» **YOUR OBJECTIVE**
What you give back should be exactly the opening lines of the data, ending with the line that contains "pop_argument T index L = Done x L' ->" and including it.

── INPUT RECORDS ──

(** X10: what [pop_argument<T>] returned can be passed back without
    loss, for [T] one of [bool], [int], [double] and [std::string]:
    whatever the slot held, the returned value, pushed with
    [push_argument<T>] and decoded again, comes back as it is. *)
Theorem decoded_value_round_trips {conv : LuaConversions} (T : cpp_type)
  (index : Z) (L L' L0 : lua_State) (x : host T) :
  T <> TFloat ->
  pop_argument T index L = Done x L' ->
  exists L1 L2 : lua_State,
    push_argument T x L0 = Done tt L1 /\
    pop_argument T (-1) L1 = Done x L2.
Proof.
  intros HT Hp. rewrite pop_argument_run in Hp.
  destruct (decode T (index2value L index)) as [y|] eqn:Ed; [|discriminate].
  injection Hp as -> _.
  change (push_argument T x L0)
    with (push_argument (projT1 (arg T x)) (projT2 (arg T x)) L0).
  rewrite push_argument_run. do 2 eexists. split; [reflexivity|].
  change (-1) with (- Z.of_nat (length [encode (arg T x)])).
  erewrite pop_argument_top by reflexivity.
  assert (Hd : decode T (encode (arg T x)) = Some x).
  { destruct T; simpl in *.
    - now destruct x.
    - injection Ed as <-. now rewrite to_int_id by apply to_int_range.
    - now destruct HT.
    - reflexivity.
    - assert (Hn : nul_free x = true).
      { destruct (index2value L index); try discriminate;
          injection Ed as <-; apply c_string_is_nul_free. }
      now rewrite c_string_idemp, c_string_nul_free. }
  now rewrite Hd.
Qed.

Lemma decoded_value_round_trips_witness :
  let L := push_value (LString Demo.with_nul) Demo.demo_state in
  (TString <> TFloat /\
   pop_argument (conv := Demo.conversions) TString (-1) L
   = Done "a"%string
       (mk_lua_State (stack L) (globals L) (closures L) [ToString (-1)])) /\
  exists L1 L2 : lua_State,
    push_argument TString "a"%string Demo.demo_state = Done tt L1 /\
    pop_argument (conv := Demo.conversions) TString (-1) L1
    = Done "a"%string L2.
Proof.
  intros L. split; [split; [discriminate|reflexivity]|].
  apply
    (decoded_value_round_trips (conv := Demo.conversions) TString (-1) L
       (mk_lua_State (stack L) (globals L) (closures L) [ToString (-1)])
       Demo.demo_state "a"%string); [discriminate|reflexivity].
Defined.

(** X12: [push_argument] pushes a value the runtime can hold and the
    callee can tell from "no argument": for an argument that is a value
    of its type the pushed slot is never nil, an integer fits
    [lua_Integer], a float is a valid [lua_Number] (a [float] widens to a
    [double]), and a string has no NUL character. *)
Theorem push_argument_pushes_valid {conv : LuaConversions} (a : argument)
  (L : lua_State) :
  well_formed (projT1 a) (projT2 a) ->
  exists L' : lua_State,
    push_argument (projT1 a) (projT2 a) L = Done tt L' /\
    stack L' = stack L ++ [encode a] /\
    encode a <> LNil /\
    lua_value_ok (encode a) /\
    forall s : string, encode a = LString s -> nul_free s = true.
Proof.
  intros Hw. rewrite push_argument_run. eexists.
  split; [reflexivity|]. split; [reflexivity|].
  destruct a as [[] v]; simpl in *;
    (split; [discriminate|]); (split; [|intros s; try discriminate]).
  - exact I.
  - unfold int_range, INT_MIN, INT_MAX in Hw.
    unfold LUA_MININTEGER, LUA_MAXINTEGER. lia.
  - now apply float_to_double_valid.
  - exact Hw.
  - exact I.
  - intros [= <-]. apply c_string_is_nul_free.
Qed.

───

» **RESPONSE TO THIS EXERCISE**
(** X10: what [pop_argument<T>] returned can be passed back without
    loss, for [T] one of [bool], [int], [double] and [std::string]:
    whatever the slot held, the returned value, pushed with
    [push_argument<T>] and decoded again, comes back as it is. *)
Theorem decoded_value_round_trips {conv : LuaConversions} (T : cpp_type)
  (index : Z) (L L' L0 : lua_State) (x : host T) :
  T <> TFloat ->
  pop_argument T index L = Done x L' ->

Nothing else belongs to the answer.